In New York City, the prescription painkiller abuse rates aren't as high as the rest of the country — except on Staten Island, where their impact is wide and deep. The city's health department says three times more people overdose from painkillers there than in the rest of the city. Radio Rookie Tasina Berkey set out to find out why Staten Island is struggling. Her reporting shows it's easy for teenagers on Staten Island to get access to prescription painkillers. And increasingly, what comes next for some users is heroin. Why? Because it's cheaper.

Prescription painkillers are often referred to as "blues" by teenagers because the most popular pills come as little blue tablets. A group of Staten Island rappers wrote "My World is Blue" to show how prescription pills are really used on the island. 
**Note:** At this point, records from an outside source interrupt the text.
(* ===== verification/ForkArgs.v ===== *)
(** * Arguments of process creation (kernel/fork.c)

    The clone flags, struct kernel_clone_args, how fork, vfork, clone and
    kernel_thread fill it in, and the validation of clone3's arguments and of
    unshare's flags. *)

From S2P Require Import Prelude.

(** ** Clone flags, as in the clone(2) interface *)

Definition CSIGNAL : Z := 255.
Definition CLONE_NEWTIME : Z := 2 ^ 7.
Definition CLONE_VM : Z := 2 ^ 8.
Definition CLONE_FS : Z := 2 ^ 9.
Definition CLONE_FILES : Z := 2 ^ 10.
Definition CLONE_SIGHAND : Z := 2 ^ 11.
Definition CLONE_PIDFD : Z := 2 ^ 12.
Definition CLONE_PTRACE : Z := 2 ^ 13.
Definition CLONE_VFORK : Z := 2 ^ 14.
Definition CLONE_PARENT : Z := 2 ^ 15.
Definition CLONE_THREAD : Z := 2 ^ 16.
Definition CLONE_NEWNS : Z := 2 ^ 17.
Definition CLONE_SYSVSEM : Z := 2 ^ 18.
Definition CLONE_SETTLS : Z := 2 ^ 19.
Definition CLONE_PARENT_SETTID : Z := 2 ^ 20.
Definition CLONE_CHILD_CLEARTID : Z := 2 ^ 21.
Definition CLONE_DETACHED : Z := 2 ^ 22.
Definition CLONE_UNTRACED : Z := 2 ^ 23.
Definition CLONE_CHILD_SETTID : Z := 2 ^ 24.
Definition CLONE_NEWCGROUP : Z := 2 ^ 25.
Definition CLONE_NEWUTS : Z := 2 ^ 26.
Definition CLONE_NEWIPC : Z := 2 ^ 27.
Definition CLONE_NEWUSER : Z := 2 ^ 28.
Definition CLONE_NEWPID : Z := 2 ^ 29.
Definition CLONE_NEWNET : Z := 2 ^ 30.
Definition CLONE_IO : Z := 2 ^ 31.
Definition CLONE_CLEAR_SIGHAND : Z := 2 ^ 32.
Definition CLONE_INTO_CGROUP : Z := 2 ^ 33.
Definition CLONE_LEGACY_FLAGS : Z := 2 ^ 32 - 1.

Definition SIGCHLD : Z := 17.
Definition NSIG : Z := 64.
Definition MAX_PID_NS_LEVEL : Z := 32.
Definition INT_MAX : Z := 2 ^ 31 - 1.
Definition CLONE_ARGS_SIZE_VER0 : Z := 64.
Definition CLONE_ARGS_SIZE_VER1 : Z := 80.
Definition CLONE_ARGS_SIZE_VER2 : Z := 88.

(** Several flags at once. *)
Definition flags_of (l : list Z) : Z := foldr Z.lor 0 l.

(** [(flags & m) == m] *)
Definition has_all (flags m : Z) : bool := Z.land flags m =? m.

(** struct kernel_clone_args; pointers are addresses. *)
Record clone_args := CloneArgs {
  a_flags : Z;
  a_pidfd : Z;
  a_child_tid : Z;
  a_parent_tid : Z;
  a_exit_signal : Z;
  a_stack : Z;
  a_stack_size : Z;
  a_tls : Z;
  a_set_tid : list Z;
  a_set_tid_size : Z;
  a_cgroup : Z;
  a_io_thread : bool;
}.

Definition lower_32_bits (x : Z) : Z := u32 x.

(** ** The callers of kernel_clone and copy_process *)

Definition fork_idle_args : clone_args := CloneArgs CLONE_VM 0 0 0 0 0 0 0 [] 0 0 false.

Definition create_io_thread_args (fn arg : Z) : clone_args :=
  let flags := flags_of [CLONE_FS; CLONE_FILES; CLONE_SIGHAND; CLONE_THREAD; CLONE_IO] in
  CloneArgs (Z.ldiff (flags_of [lower_32_bits flags; CLONE_VM; CLONE_UNTRACED]) CSIGNAL)
    0 0 0 (Z.land (lower_32_bits flags) CSIGNAL) fn arg 0 [] 0 0 true.

Definition kernel_thread_args (fn arg flags : Z) : clone_args :=
  CloneArgs (Z.ldiff (flags_of [lower_32_bits flags; CLONE_VM; CLONE_UNTRACED]) CSIGNAL)
    0 0 0 (Z.land (lower_32_bits flags) CSIGNAL) fn arg 0 [] 0 0 false.

Definition fork_args : clone_args := CloneArgs 0 0 0 0 SIGCHLD 0 0 0 [] 0 0 false.

Definition vfork_args : clone_args :=
  CloneArgs (Z.lor CLONE_VFORK CLONE_VM) 0 0 0 SIGCHLD 0 0 0 [] 0 0 false.

Definition sys_clone_args (clone_flags newsp parent_tidptr child_tidptr tls : Z) : clone_args :=
  CloneArgs (Z.ldiff (lower_32_bits clone_flags) CSIGNAL) parent_tidptr child_tidptr parent_tidptr
    (Z.land (lower_32_bits clone_flags) CSIGNAL) newsp 0 tls [] 0 0 false.

(** ** clone3 *)

(** struct clone_args as user space passes it. *)
Record user_args := UserArgs {
  ua_flags : Z;
  ua_pidfd : Z;
  ua_child_tid : Z;
  ua_parent_tid : Z;
  ua_exit_signal : Z;
  ua_stack : Z;
  ua_stack_size : Z;
  ua_tls : Z;
  ua_set_tid : Z;
  ua_set_tid_size : Z;
  ua_cgroup : Z;
}.

Definition valid_signal (sig : Z) : bool := sig <=? NSIG.

Section Clone3.
(** copy_struct_from_user and copy_from_user: an errno, or what they read. *)
Variable copy_struct_from_user : Z -> Z -> user_args + Z.
Variable copy_from_user : Z -> Z -> option (list Z).
Variable access_ok : Z -> Z -> bool.

Definition copy_clone_args_from_user (uargs usize : Z) : clone_args + Z :=
  if PAGE_SIZE <? usize then inr (- E2BIG)
  else if usize <? CLONE_ARGS_SIZE_VER0 then inr (- EINVAL)
  else
    match copy_struct_from_user uargs usize with
    | inr err => inr err
    | inl args =>
        if MAX_PID_NS_LEVEL <? ua_set_tid_size args then inr (- EINVAL)
        else if (ua_set_tid args =? 0) && (0 <? ua_set_tid_size args) then inr (- EINVAL)
        else if nonzero (ua_set_tid args) && (ua_set_tid_size args =? 0) then inr (- EINVAL)
        else if nonzero (Z.ldiff (ua_exit_signal args) CSIGNAL) ||
                negb (valid_signal (ua_exit_signal args)) then inr (- EINVAL)
        else if has (ua_flags args) CLONE_INTO_CGROUP &&
                ((INT_MAX <? ua_cgroup args) || (usize <? CLONE_ARGS_SIZE_VER2)) then inr (- EINVAL)
        else
          let kargs set_tid :=
            CloneArgs (ua_flags args) (ua_pidfd args) (ua_child_tid args) (ua_parent_tid args)
              (ua_exit_signal args) (ua_stack args) (ua_stack_size args) (ua_tls args)
              set_tid (ua_set_tid_size args) (ua_cgroup args) false in
          if nonzero (ua_set_tid args) then
            match copy_from_user (ua_set_tid args) (ua_set_tid_size args * 4) with
            | None => inr (- EFAULT)
            | Some set_tid => inl (kargs set_tid)
            end
          else inl (kargs [])
    end.

Definition set_stack (a : clone_args) (stack : Z) : clone_args :=
  CloneArgs (a_flags a) (a_pidfd a) (a_child_tid a) (a_parent_tid a) (a_exit_signal a) stack
    (a_stack_size a) (a_tls a) (a_set_tid a) (a_set_tid_size a) (a_cgroup a) (a_io_thread a).

(** clone3_stack_valid: the arguments with the stack pointer moved to the top,
    or None when the stack is refused. *)
Definition clone3_stack_valid (kargs : clone_args) : option clone_args :=
  if a_stack kargs =? 0 then
    if 0 <? a_stack_size kargs then None else Some kargs
  else if a_stack_size kargs =? 0 then None
  else if negb (access_ok (a_stack kargs) (a_stack_size kargs)) then None
  else Some (set_stack kargs (u64 (a_stack kargs + a_stack_size kargs))).

Definition clone3_args_valid (kargs : clone_args) : option clone_args :=
  if nonzero (Z.ldiff (a_flags kargs)
       (flags_of [CLONE_LEGACY_FLAGS; CLONE_CLEAR_SIGHAND; CLONE_INTO_CGROUP])) then None
  else if has (a_flags kargs) (Z.lor CLONE_DETACHED (Z.ldiff CSIGNAL CLONE_NEWTIME)) then None
  else if has_all (a_flags kargs) (Z.lor CLONE_SIGHAND CLONE_CLEAR_SIGHAND) then None
  else if has (a_flags kargs) (Z.lor CLONE_THREAD CLONE_PARENT) && nonzero (a_exit_signal kargs)
  then None
  else clone3_stack_valid kargs.

(** The checks of clone3 before it calls kernel_clone. *)
Definition clone3_args (uargs usize : Z) : clone_args + Z :=
  match copy_clone_args_from_user uargs usize with
  | inr err => inr err
  | inl kargs =>
      match clone3_args_valid kargs with
      | None => inr (- EINVAL)
      | Some kargs' => inl kargs'
      end
  end.

End Clone3.

(** ** The flags of copy_process *)

(** The checks at its head: what they read of current is an argument. *)
Definition copy_process_flags (clone_flags : Z) (signal_unkillable pid_ns_differs time_ns_differs : bool)
  : Z :=
  if has_all clone_flags (Z.lor CLONE_NEWNS CLONE_FS) then - EINVAL
  else if has_all clone_flags (Z.lor CLONE_NEWUSER CLONE_FS) then - EINVAL
  else if has clone_flags CLONE_THREAD && negb (has clone_flags CLONE_SIGHAND) then - EINVAL
  else if has clone_flags CLONE_SIGHAND && negb (has clone_flags CLONE_VM) then - EINVAL
  else if has clone_flags CLONE_PARENT && signal_unkillable then - EINVAL
  else if has clone_flags CLONE_THREAD &&
          (has clone_flags (Z.lor CLONE_NEWUSER CLONE_NEWPID) || pid_ns_differs) then - EINVAL
  else if has clone_flags (Z.lor CLONE_THREAD CLONE_VM) && time_ns_differs then - EINVAL
  else if has clone_flags CLONE_PIDFD && has clone_flags (Z.lor CLONE_DETACHED CLONE_THREAD)
  then - EINVAL
  else 0.

(** ** unshare *)

(** The flags ksys_unshare adds. *)
Definition unshare_closure (unshare_flags : Z) : Z :=
  let f := unshare_flags in
  let f := if has f CLONE_NEWUSER then flags_of [f; CLONE_THREAD; CLONE_FS] else f in
  let f := if has f CLONE_VM then Z.lor f CLONE_SIGHAND else f in
  let f := if has f CLONE_SIGHAND then Z.lor f CLONE_THREAD else f in
  if has f CLONE_NEWNS then Z.lor f CLONE_FS else f.

Definition UNSHARE_FLAGS : Z :=
  flags_of [CLONE_THREAD; CLONE_FS; CLONE_NEWNS; CLONE_SIGHAND; CLONE_VM; CLONE_FILES; CLONE_SYSVSEM;
            CLONE_NEWUTS; CLONE_NEWIPC; CLONE_NEWNET; CLONE_NEWUSER; CLONE_NEWPID; CLONE_NEWCGROUP;
            CLONE_NEWTIME].

Definition check_unshare_flags (thread_group_empty single_threaded : bool) (sighand_count : Z)
  (unshare_flags : Z) : Z :=
  if nonzero (Z.ldiff unshare_flags UNSHARE_FLAGS) then - EINVAL
  else if has unshare_flags (flags_of [CLONE_THREAD; CLONE_SIGHAND; CLONE_VM]) &&
          negb thread_group_empty then - EINVAL
  else if has unshare_flags (Z.lor CLONE_SIGHAND CLONE_VM) && (1 <? sighand_count) then - EINVAL
  else if has unshare_flags CLONE_VM && negb single_threaded then - EINVAL
  else 0.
A federal study reported that nearly 80 percent of people who recently started using heroin had previously used prescription pain relievers illegally. For some users, "blues" have become a gateway to heroin. From 2010-2012, heroin-involved deaths in the five boroughs increased by 84 percent, and Staten Island had a higher rate of heroin overdose deaths than any other borough in 2012.

A coalition of organizations -- from hospitals, to pharmacies, to schools -- formed a task force called Tackling Youth Substance Abuse. Check out what they're doing to combat drug abuse on Staten Island.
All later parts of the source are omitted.